His examination included the aborted remains of Mongar's baby, which he estimated to be 16 to 19 weeks gestation, and had a 1 inch long deep gash in the back of its neck.
Tina Baldwin, 48, who worked as Gosnell's receptionist and illegally administered anesthesia and performed other medical duties without being licensed to do so, was also sentenced on June 26 by judge Lerner. Baldwin was sentenced to 30 months of probation for her guilty plea to sustaining a corrupt organization and other offenses.
Baldwin was charged with racketeering, conspiracy, and corruption of a minor for allowing her then 15-year-old daughter to work as a staff member at Gosnell's illegal prescription drug mill and illegal late-term abortion clinic.
On May 13, 2013, Gosnell, 73, was found guilty of involuntary manslaughter in the death of Mongar, and three counts of first-degree murder in the deaths of three babies born alive inside the abortion clinic that he operated for 40 years.

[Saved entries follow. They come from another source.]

Definition emit_iovec_enter_event_v2_direct (pid tid sys_id : Z)
    (ctx : trace_event_raw_sys_enter) (ts_ns : Z) : prog unit :=
  let payload_capacity := PAYLOAD_TLV_HEADER_SIZE + IOVEC_DIRECT_BYTES_MAX in
  enter_flags_emit
    (if is_process_vm_iovec_direct_syscall sys_id then payload_capacity * 2 else payload_capacity)
    pid tid sys_id ctx ts_ns (-1)
    (capture_iovec_payloads_tlv_direct sys_id (args_u64 (enter_args ctx))).

Definition emit_iovec_base_enter_event_v2_direct (pid tid sys_id : Z)
    (ctx : trace_event_raw_sys_enter) (ts_ns : Z) : prog unit :=
  let args := args_u64 (enter_args ctx) in
  enter_flags_emit IOVEC_BASE_PAYLOAD_CAPACITY pid tid sys_id ctx ts_ns (-1)
    (capture_iovec_base_payloads_tlv_direct (arg1 args) (arg2 args)).

(** ** The buffers on exit *)

Definition capture_iovec_base_exit_tlv_direct (payload_arg_index user_ptr user_len event_flags : Z)
    (ptr : dynptr) (payload_offset : Z) : prog (Z * Z) :=
  if (user_ptr =? 0) || (user_len =? 0) then ret (0, event_flags)
  else
    let copied_len := iovec_base_exit_payload_copy_len user_len in
    let* (copied_len, probe_ret) :=
      copy_user_struct ptr (payload_offset + PAYLOAD_TLV_HEADER_SIZE) IOVEC_BASE_EXIT_PAYLOAD_BYTES_MAX
        copied_len copied_len user_ptr in
    finish_iovec_base PAYLOAD_TLV_FLAG_DIRECTION_OUT payload_arg_index user_ptr user_len copied_len probe_ret
      event_flags ptr payload_offset.

(** The five unrolled slots: each is captured when the ones before could be read and
    [count] reaches it. *)
Definition capture_iovec_base_exit_payloads_tlv_direct_for_arg (iovec_arg_index iovec_ptr count : Z)
    : Z -> dynptr -> Z -> prog (Z * Z) :=
  if (iovec_ptr =? 0) || (count =? 0) then no_capture
  else capture_each (Z.to_nat IOVEC_BASE_EXIT_PAYLOAD_SLOT_MAX) (next_iovec iovec_ptr count)
         (fun i '(base, len) =>
            capture_iovec_base_exit_tlv_direct (iovec_base_payload_arg_index iovec_arg_index i) base len) 0.

Definition capture_iovec_base_exit_payloads_tlv_direct (iovec_ptr count : Z)
    : Z -> dynptr -> Z -> prog (Z * Z) :=
  capture_iovec_base_exit_payloads_tlv_direct_for_arg 1 iovec_ptr count.

(** The header carries the time of the emission. *)
Definition emit_iovec_base_exit_event_v2_direct (p : pending_syscall) (ret_value duration : Z) : prog unit :=
  exit_emit_now IOVEC_BASE_EXIT_PAYLOAD_CAPACITY p ret_value duration
    (fun ptr =>
       let* (n, flags) :=
         capture_iovec_base_exit_payloads_tlv_direct (arg1 (p_args p)) (arg2 (p_args p)) 0 ptr
           exit_payload_offset in
       ret (tlv_flag flags n, n)).
End Iovec.

(** ** Contracts *)

Section IovecLemmas.
Context {K : Kernel} {A : Arch}.

(** The array of [count] entries: at most sixteen are copied. *)
Definition iovec_sections (arg_index user_ptr count : Z) : Z -> Z -> list PayloadSection -> Prop :=
  slots_sections PayloadKindIovec PayloadDirectionIn arg_index 16 (Z.min count 16)
    (Z.min (count * 16) 0xffffffff) user_ptr.

Lemma iovec_lengths count :
  0 <= count ->
  iovec_direct_user_len count = Z.min (count * 16) 0xffffffff /\
  iovec_direct_copy_len count = Z.min count 16 * 16.
Proof.
  intros Hc. unfold iovec_direct_user_len, iovec_direct_copy_len. split.
  - destruct (Z.ltb_spec 0xfffffff count); [lia|]. rewrite (u32_small count), u32_small; lia.
  - destruct (Z.ltb_spec 16 count); [lia|]. rewrite (u32_small count), u32_small; lia.
Qed.

Lemma capture_iovec_ok arg_index user_ptr count :
  0 <= count ->
  flags_capture (iovec_sections arg_index user_ptr count) (32 + 256)
    (capture_iovec_tlv_direct arg_index user_ptr count).
Proof.
  intros Hc. unfold capture_iovec_tlv_direct, iovec_sections. destruct (iovec_lengths count Hc) as [-> ->].
  eapply (capture_slots_ok PayloadKindIovec _ _ 0 _ _ _ _ (Z.min count 16)); cbn; auto; lia.
Qed.

(** The first bytes of a buffer, at most [max].  The length is the caller's modulo 2^32. *)
Definition iovec_base_data (max user_ptr len base fl ulen : Z) (data : list Z) (e : Z) : Prop :=
  ulen = u32 len /\ copied user_ptr (Z.min len max) data e /\
  fl = if (e =? 0) && (max <? len) then Z.lor base EVENT_FLAG_TRUNCATED else base.
Definition iovec_base_sections (dir : PayloadDirection) (max arg_index user_ptr len base fl : Z)
    (secs : list PayloadSection) : Prop :=
  if (user_ptr =? 0) || (len =? 0) then fl = base /\ secs = []
  else one_section (section_with PayloadKindBytes dir arg_index user_ptr
         (iovec_base_data max user_ptr len base fl)) secs.

Lemma finish_iovec_base_ok max cap dir tlv_flags arg_index user_ptr len n e base d off size w0 w b :
  capturing d off size w0 w b -> 0 <= off -> off + cap <= size -> 0 < max < 2 ^ 31 -> 0 < len ->
  PAYLOAD_TLV_HEADER_SIZE + max <= cap -> payloadDirectionFromTLV (u16 tlv_flags) = dir ->
  (n = Z.min len max /\ e = 0 \/ n = 0 /\ e < 0) ->
  copied user_ptr (Z.min len max) (slice b (off + PAYLOAD_TLV_HEADER_SIZE) n) e ->
  wp (finish_iovec_base tlv_flags arg_index user_ptr len n e base (Some d) off)
    (fun '(n, fl) w' => 0 <= n <= cap /\ flags_from base fl /\ captures d off w0 w' /\
       (True -> decodable (one_section (section_with PayloadKindBytes dir arg_index user_ptr
          (iovec_base_data max user_ptr len base fl))) d off n w')) w.
Proof.
  intros C Ho Hs Hm Hl Hc Hd Hn HD. unfold finish_iovec_base. wp_step.
  eapply wp_note_truncation; [exact C|]. intros w1 C1. wp_step.
  set (fl := if (e =? 0) && (0 <? n) && (n <? len) then Z.lor base EVENT_FLAG_TRUNCATED else base).
  eapply wp_mono; [eapply (wp_finish_with (iovec_base_data max user_ptr len base fl)); [exact C1|..];
    try done; try lia; try apply u32_range|].
  - split; [done|]. split; [exact HD|]. subst fl.
    destruct Hn as [[-> ->]|[-> He]]; [|by destruct (Z.eqb_spec e 0); [lia|]]. cbn [Z.eqb andb].
    destruct (Z.ltb_spec 0 (Z.min len max)), (Z.ltb_spec (Z.min len max) len), (Z.ltb_spec max len); lia || done.
  - intros m w2 (? & ? & ?). wp_steps. split_and!; [lia | lia | | done | done].
    subst fl. unfold flags_from. destruct (_ && _ && _); auto.
Qed.

Lemma iovec_base_payload_sizes len :
  0 < len -> iovec_base_payload_copy_len len = Z.min len 7 /\
  iovec_base_payload_size (Z.min len 7) = Z.min len 7 /\
  iovec_base_exit_payload_copy_len len = Z.min len 8.
Proof.
  intros Hl. unfold iovec_base_payload_copy_len, iovec_base_exit_payload_copy_len. split_and!.
  - destruct (Z.ltb_spec 7 len); [lia|]. rewrite u32_small; lia.
  - unfold iovec_base_payload_size. destruct (existsb _ _) eqn:E; [done|]. exfalso.
    apply not_true_iff_false in E. apply E. apply existsb_exists. exists (Z.min len 7).
    split; [|apply Z.eqb_refl]. cbn. lia.
  - destruct (Z.ltb_spec 8 len); [lia|]. rewrite u32_small; lia.
Qed.
(* ===== verification/Aio.v ===== *)
(** Asynchronous I/O.

    Models [bpf/syscall_aio_core_direct_event_v2.h],
    [bpf/syscall_aio_capture_direct_event_v2.h],
    [bpf/syscall_aio_cancel_capture_direct_event_v2.h],
    [bpf/syscall_aio_emit_direct_event_v2.h] and the [getevents] headers: the
    control blocks submitted with the vectors and buffers they point to, the
    events collected, timeouts and masks. *)
From stdpp Require Import base list gmap numbers.
From S2P Require Import Prelude Syscalls Abi Kernel Consumer Stats Tlv Emit Decoder EventCore Payload Structs FdPath Paths Misc Captures Slots.

Abbreviation AIO_SETUP_DIRECT_CTX_SIZE := 8 (only parsing).
Abbreviation AIO_SUBMIT_DIRECT_POINTER_SIZE := 8 (only parsing).
Abbreviation AIO_SUBMIT_DIRECT_POINTERS_MAX := 64 (only parsing).
Abbreviation AIO_SUBMIT_DIRECT_POINTER_SLOT_MAX := 8 (only parsing).
Abbreviation AIO_SUBMIT_DIRECT_IOCB_MAX := 5 (only parsing).
Abbreviation AIO_SUBMIT_DIRECT_IOCB_ARG_BASE := 20 (only parsing).
Abbreviation AIO_SUBMIT_DIRECT_IOCB_SIZE := 64 (only parsing).
Abbreviation AIO_SUBMIT_DIRECT_IOVEC_MAX := 2 (only parsing).
Abbreviation AIO_SUBMIT_DIRECT_IOVEC_SIZE := 16 (only parsing).
Abbreviation AIO_SUBMIT_DIRECT_IOVEC_ARG_BASE := 40 (only parsing).
Abbreviation AIO_SUBMIT_DIRECT_BUF_ARG_BASE := 60 (only parsing).
Abbreviation AIO_SUBMIT_DIRECT_BUF_MAX := 32 (only parsing).
Abbreviation AIO_SUBMIT_DIRECT_NESTED_IOCB_MAX := 4 (only parsing).
Abbreviation AIO_SUBMIT_DIRECT_MAX_PAYLOAD :=
  (PAYLOAD_TLV_HEADER_SIZE + AIO_SUBMIT_DIRECT_POINTERS_MAX +
   AIO_SUBMIT_DIRECT_IOCB_MAX * (PAYLOAD_TLV_HEADER_SIZE + AIO_SUBMIT_DIRECT_IOCB_SIZE +
     PAYLOAD_TLV_HEADER_SIZE + AIO_SUBMIT_DIRECT_IOVEC_MAX * AIO_SUBMIT_DIRECT_IOVEC_SIZE)) (only parsing).
Abbreviation AIO_CANCEL_DIRECT_IOCB_SIZE := 64 (only parsing).
Abbreviation AIO_GETEVENTS_DIRECT_TIMEOUT_SIZE := 16 (only parsing).
Abbreviation AIO_GETEVENTS_DIRECT_EVENT_SIZE := 32 (only parsing).
Abbreviation AIO_GETEVENTS_DIRECT_EVENTS_MAX := 512 (only parsing).
Abbreviation AIO_GETEVENTS_DIRECT_EVENT_SLOT_MAX := 16 (only parsing).
Abbreviation AIO_PGETEVENTS_DIRECT_SIGSET_SIZE := 16 (only parsing).
Abbreviation AIO_PGETEVENTS_DIRECT_SIGMASK_MAX := 8 (only parsing).
Abbreviation AIO_PGETEVENTS_DIRECT_MAX_PAYLOAD :=
  (PAYLOAD_TLV_HEADER_SIZE + AIO_GETEVENTS_DIRECT_TIMEOUT_SIZE +
   PAYLOAD_TLV_HEADER_SIZE + AIO_PGETEVENTS_DIRECT_SIGSET_SIZE +
   PAYLOAD_TLV_HEADER_SIZE + AIO_PGETEVENTS_DIRECT_SIGMASK_MAX) (only parsing).

Section Aio.
Context {K : Kernel} {A : Arch}.

Definition is_aio_getevents_direct_syscall (sys_id : Z) : bool :=
  one_of sys_id [SYS_IO_GETEVENTS; SYS_IO_PGETEVENTS].
Definition is_aio_pgetevents_direct_syscall (sys_id : Z) : bool := one_of sys_id [SYS_IO_PGETEVENTS].
Definition is_aio_setup_direct_syscall (sys_id : Z) : bool := one_of sys_id [SYS_IO_SETUP].
Definition is_aio_submit_direct_syscall (sys_id : Z) : bool := one_of sys_id [SYS_IO_SUBMIT].
Definition is_aio_cancel_direct_syscall (sys_id : Z) : bool := one_of sys_id [SYS_IO_CANCEL].

(** ** [io_submit] *)

Definition capture_aio_setup_ctx_tlv_direct (user_ptr : Z) : dynptr -> Z -> prog Z :=
  capture_struct_section AIO_SETUP_DIRECT_CTX_SIZE AIO_SETUP_DIRECT_CTX_SIZE AIO_SETUP_DIRECT_CTX_SIZE 1
    PAYLOAD_TLV_FLAG_DIRECTION_OUT user_ptr.

Definition aio_submit_pointer_user_len (count : Z) : Z :=
  if count <=? 0 then 0
  else if 0x1fffffff <? count then 0xffffffff
  else u32 (u32 count * AIO_SUBMIT_DIRECT_POINTER_SIZE).
Definition aio_submit_pointer_copy_len (count : Z) : Z :=
  if count <=? 0 then 0
  else if AIO_SUBMIT_DIRECT_POINTERS_MAX / AIO_SUBMIT_DIRECT_POINTER_SIZE <? count
  then AIO_SUBMIT_DIRECT_POINTERS_MAX
  else u32 (u32 count * AIO_SUBMIT_DIRECT_POINTER_SIZE).

Definition capture_aio_submit_pointers_tlv_direct (args : args6) (ptr : dynptr) (payload_offset : Z) : prog Z :=
  let count := s64 (arg1 args) in
  let user_len := aio_submit_pointer_user_len count in
  let user_ptr := arg2 args in
  if (user_len =? 0) || (user_ptr =? 0) then ret 0
  else capture_plain_slots PAYLOAD_TLV_KIND_STRUCT 2 0 (Z.to_nat AIO_SUBMIT_DIRECT_POINTER_SLOT_MAX)
         AIO_SUBMIT_DIRECT_POINTER_SIZE user_len (aio_submit_pointer_copy_len count) user_ptr ptr payload_offset.

(** A section whose header is written before its data: [len] of the [n] bytes read. *)
Definition capture_header_first (kind arg_index n len user_ptr : Z) (ptr : dynptr) (payload_offset : Z) : prog Z :=
  let* (err, data) := bpf_probe_read_user n user_ptr in
  let probe_ret := if err <? 0 then err else 0 in
  let* ok := payload_tlv_write_header_direct ptr payload_offset
    (TlvHeader kind arg_index 0 len (if err <? 0 then 0 else len) probe_ret user_ptr) in
  if negb ok then ret 0
  else if err <? 0 then ret PAYLOAD_TLV_HEADER_SIZE
  else
    let* err := bpf_dynptr_write ptr (payload_offset + PAYLOAD_TLV_HEADER_SIZE) (take (Z.to_nat len) data) in
    if err <? 0 then record_ringbuf_copy_fail ;;; ret PAYLOAD_TLV_HEADER_SIZE
    else ret (PAYLOAD_TLV_HEADER_SIZE + len).

Definition capture_aio_submit_iocb_tlv_direct (index iocb_ptr : Z) (ptr : dynptr) (payload_offset : Z) : prog Z :=
  if (iocb_ptr =? 0) || (AIO_SUBMIT_DIRECT_IOCB_MAX <=? index) then ret 0
  else capture_header_first PAYLOAD_TLV_KIND_STRUCT (AIO_SUBMIT_DIRECT_IOCB_ARG_BASE + index)
         AIO_SUBMIT_DIRECT_IOCB_SIZE AIO_SUBMIT_DIRECT_IOCB_SIZE iocb_ptr ptr payload_offset.

(** [iocb_data[i]] of the control block read as [u64 iocb_data[8]]. *)
Definition iocb_word (iocb_data : list Z) (i : Z) : Z := le_val (slice iocb_data (i * 8) 8).
Definition iocb_opcode (iocb_data : list Z) : Z := u16 (Z.land (iocb_word iocb_data 2) 0xffff).
Lemma capture_bpf_bytes_room M S r :
  request_fits M S r -> 0 <= M ->
  flags_capture_room (bytes_sections r) (PAYLOAD_TLV_HEADER_SIZE + S) (PAYLOAD_TLV_HEADER_SIZE + M)
    (capture_bpf_bytes_tlv_direct r).
Proof.
  intros [Hl Hr] HM base w d buf off Hb Ho Hs. destruct r as [ptr len max storage arg].
  unfold capture_bpf_bytes_tlv_direct, bytes_sections. cbn [rq_user_ptr rq_user_len rq_max_len rq_storage_len rq_arg_index] in *.
  destruct ((ptr =? 0) || (len =? 0) || (max =? 0)) eqn:E; [apply (no_capture_room _ _ (32 + M) _ _ _ Hb); lia|].
  apply orb_false_iff in E as [E E3]. apply orb_false_iff in E as [E1 E2].
  apply Z.eqb_neq in E1, E2, E3. destruct Hr as [?|(Hmax & Hst & Hin)]; [done|].
  destruct (Z.ltb_spec storage max); [lia|]. cbn [orb].
  assert (storage <= 512) by (destruct Hin as [<-|[<-|[<-|[<-|[]]]]]; lia).
  rewrite payload_tlv_copy_len_min by lia.
  destruct (Z.ltb_spec 512 (Z.min len max)); [lia|]. destruct (Z.ltb_spec storage (Z.min len max)); [lia|].
  eapply wp_mono; [eapply (capture_bytes_prefix_ok storage); [|lia | lia | lia | exact Hb | lia | lia]|].
  - intros o. unfold bpf_nested_bytes_storage_direct. by destruct Hin as [<-|[<-|[<-|[<-|[]]]]].
  - intros [n fl] w' (? & ? & ? & ?). by split_and!; [lia | lia | ..].
Qed.

Lemma capture_bpf_bytes_ok M S r :
  request_fits M S r -> 0 <= M <= S -> flags_capture (bytes_sections r) (PAYLOAD_TLV_HEADER_SIZE + S)
    (capture_bpf_bytes_tlv_direct r).
Proof. intros Hr HM. apply room_capture. eapply room_weaken; [apply (capture_bpf_bytes_room M S); [done | lia] | lia | lia]. Qed.

(** A request for what the pointer at [off] of the attribute points to. *)
Definition request_from (attr_ptr off arg_index M S : Z) (r : bpf_nested_bytes_capture_request) : Prop :=
  request_fits M S r /\
  (rq_user_ptr r = 0 \/ rq_arg_index r = arg_index /\ attr_member 8 attr_ptr off (rq_user_ptr r)).

Lemma bytes_request_from attr_ptr off ptr len max storage arg M S :
  attr_member 8 attr_ptr off ptr -> 0 <= len < 2 ^ 32 -> 0 < max <= M -> max <= storage <= S ->
  In storage [20; 64; 256; 512] -> request_from attr_ptr off arg M S (BytesRequest ptr len max storage arg).
Proof. intros. split; [split; [done | by right] | by right]. Qed.

Lemma set_input_request_from attr_ptr off ptr len arg :
  attr_member 8 attr_ptr off ptr -> 0 <= len < 2 ^ 32 ->
  request_from attr_ptr off arg 512 512 (set_bpf_map_input_request_direct ptr len arg).
Proof.
  intros Hp Hl. unfold set_bpf_map_input_request_direct. destruct (_ || _).
  - split; [split; [done | by left] | by left].
  - apply bytes_request_from; try done; cbn; auto.
Qed.

Lemma batch_len_range count n : 0 <= bpf_map_batch_buffer_len_direct count n < 2 ^ 32.
Proof. unfold bpf_map_batch_buffer_len_direct. destruct (_ <? _); [lia | apply u32_range]. Qed.

(** Steps through a reader. *)
Ltac read_attr :=
  lazymatch goal with
  | |- reader _ (bind (bpf_attr_read_u32_direct _ _ _) _) =>
      eapply reader_bind; [apply bpf_attr_reader; lia|]; let v := fresh "v" in let H := fresh "Hv" in
      intros v H; pose proof (attr_u32_range _ _ _ H)
  | |- reader _ (bind (bpf_attr_read_u64_direct _ _ _) _) =>
      eapply reader_bind; [apply bpf_attr_reader; lia|]; intros ? ?
  | |- reader _ (bind (bpf_map_of_fd _) _) => eapply reader_bind; [apply bpf_map_reader|]; intros ? _
  | |- reader _ (bind _ _) => apply reader_quiet; [solve [eauto with keeps]|]; intros ?
  | |- reader _ (if ?b then _ else _) => destruct b eqn:?
  | |- reader _ (let _ := _ in _) => cbv zeta
  | |- reader _ (ret (if ?b then _ else _)) => destruct b eqn:?
  | |- reader _ (ret (let _ := _ in _)) => cbv zeta
  | |- reader _ (ret (Some _)) => apply reader_some
  | |- reader _ (ret None) => apply reader_none
  end.

Lemma key_request_reader attr_ptr size arg :
  reader (request_from attr_ptr 8 arg 512 512) (read_bpf_map_key_input_request_direct attr_ptr size arg).
Proof.
  unfold read_bpf_map_key_input_request_direct. repeat read_attr.
  apply set_input_request_from; [done | apply u32_range].
Qed.

Lemma get_next_key_size_quiet attr_ptr size : keeps quiet (bpf_map_get_next_key_key_size_direct attr_ptr size).
Proof.
  unfold bpf_map_get_next_key_key_size_direct, bpf_attr_read_u32_direct, bpf_attr_read, bpf_map_of_fd.
  keeps_solve.
Qed.
Lemma get_next_key_size_range attr_ptr size w :
  wp (bpf_map_get_next_key_key_size_direct attr_ptr size) (fun n _ => 0 <= n < 2 ^ 32) w.
Proof.
  unfold bpf_map_get_next_key_key_size_direct. wp_step. unfold wp.
  match goal with |- context [fst (?m w)] => set (read := m) end.
  assert (reader (fun n => 0 <= n < 2 ^ 32) read) as [_ Hr].
  { subst read. repeat read_attr. apply u32_range. }
  specialize (Hr w). unfold wp in Hr. destruct (read w) as [[n|] w1]; cbn [fst snd ret] in *; [by apply Hr | lia].
Qed.

Lemma get_next_key_reader attr_ptr size :
  reader (request_from attr_ptr 8 124 512 512) (read_bpf_map_get_next_key_input_request_direct attr_ptr size).
Proof.
  unfold read_bpf_map_get_next_key_input_request_direct. do 3 read_attr; [apply reader_none|].
  eapply reader_known; [apply get_next_key_size_quiet | apply get_next_key_size_range |]. intros n Hn.
  repeat read_attr. by apply set_input_request_from.
Qed.

Lemma delete_batch_reader attr_ptr size :
  reader (request_from attr_ptr 16 121 512 512) (read_bpf_map_delete_batch_input_request_direct attr_ptr size).
Proof.
  unfold read_bpf_map_delete_batch_input_request_direct. repeat read_attr.
  apply set_input_request_from; [done | apply batch_len_range].
Qed.

(** Two requests. *)
Definition requests_from (attr_ptr off1 arg1 off2 arg2 : Z)
    (rs : bpf_nested_bytes_capture_request * bpf_nested_bytes_capture_request) : Prop :=
  request_from attr_ptr off1 arg1 512 512 (fst rs) /\ request_from attr_ptr off2 arg2 512 512 (snd rs).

Gosnell made a plea deal with prosecutors on May 15 last year to give up all of his appeals and take life in prison so that he wouldn't face the death penalty.
In addition to operating an illegal late-term abortion clinic run by untrained and unlicensed employees, Gosnell profited $200,000 from writing 2,300 illegal prescriptions for OxyContin and other addictive drugs.
Gosnell also used his clinic to run a children's vaccination scam by claiming that he was providing vaccinations for 19 to 20 children in order to receive free vaccines from the state for his grandchild.
Lorraine Matikjiw, a quality assurance nurse for the Philadelphia Department of Public Health, testified that she twice reported Gosnell to her supervisor for fraudulently enrolling in a federally-funded children's vaccination program when he didn't provide healthcare to children.
JD Mullane, a columnist for The Intelligencer who was lauded by former Arkansas Gov. Mike Huckabee for his coverage of the Gosnell trial, told CP last year that it was interesting to see how people would avert their eyes as they walked past large images of aborted babies that protesters held up across the street from the Philadelphia courthouse during Gosnell's trial.
"I saw some people putting their hand up to their face, like a blinder. I think that's a great metaphor for the whole issue of abortion, in that the country has blinders on. And those blinders should come off. If you're pro-choice and you believe that a pregnancy should be terminated at 12, 18, 24 weeks, fine. But understand what you're advocating and what's going on in those clinics," Mullane asserted.
Similarly, Jack McMahon, defense attorney for Gosnell, shocked the public last year when he revealed to Fox News host Megyn Kelly that he believes banning abortion after 17 weeks should become law. He also said he believes abortion clinics should be inspected on an annual basis.
"I've come out of this case realizing that 24 weeks is a bad determiner," McMahon told Kelly. "It should be like 16, 17 weeks. That would be a far better thing, and I think the law should be changed to that. … I think that's something that should come out of this. I think more regulations should be placed on these locations."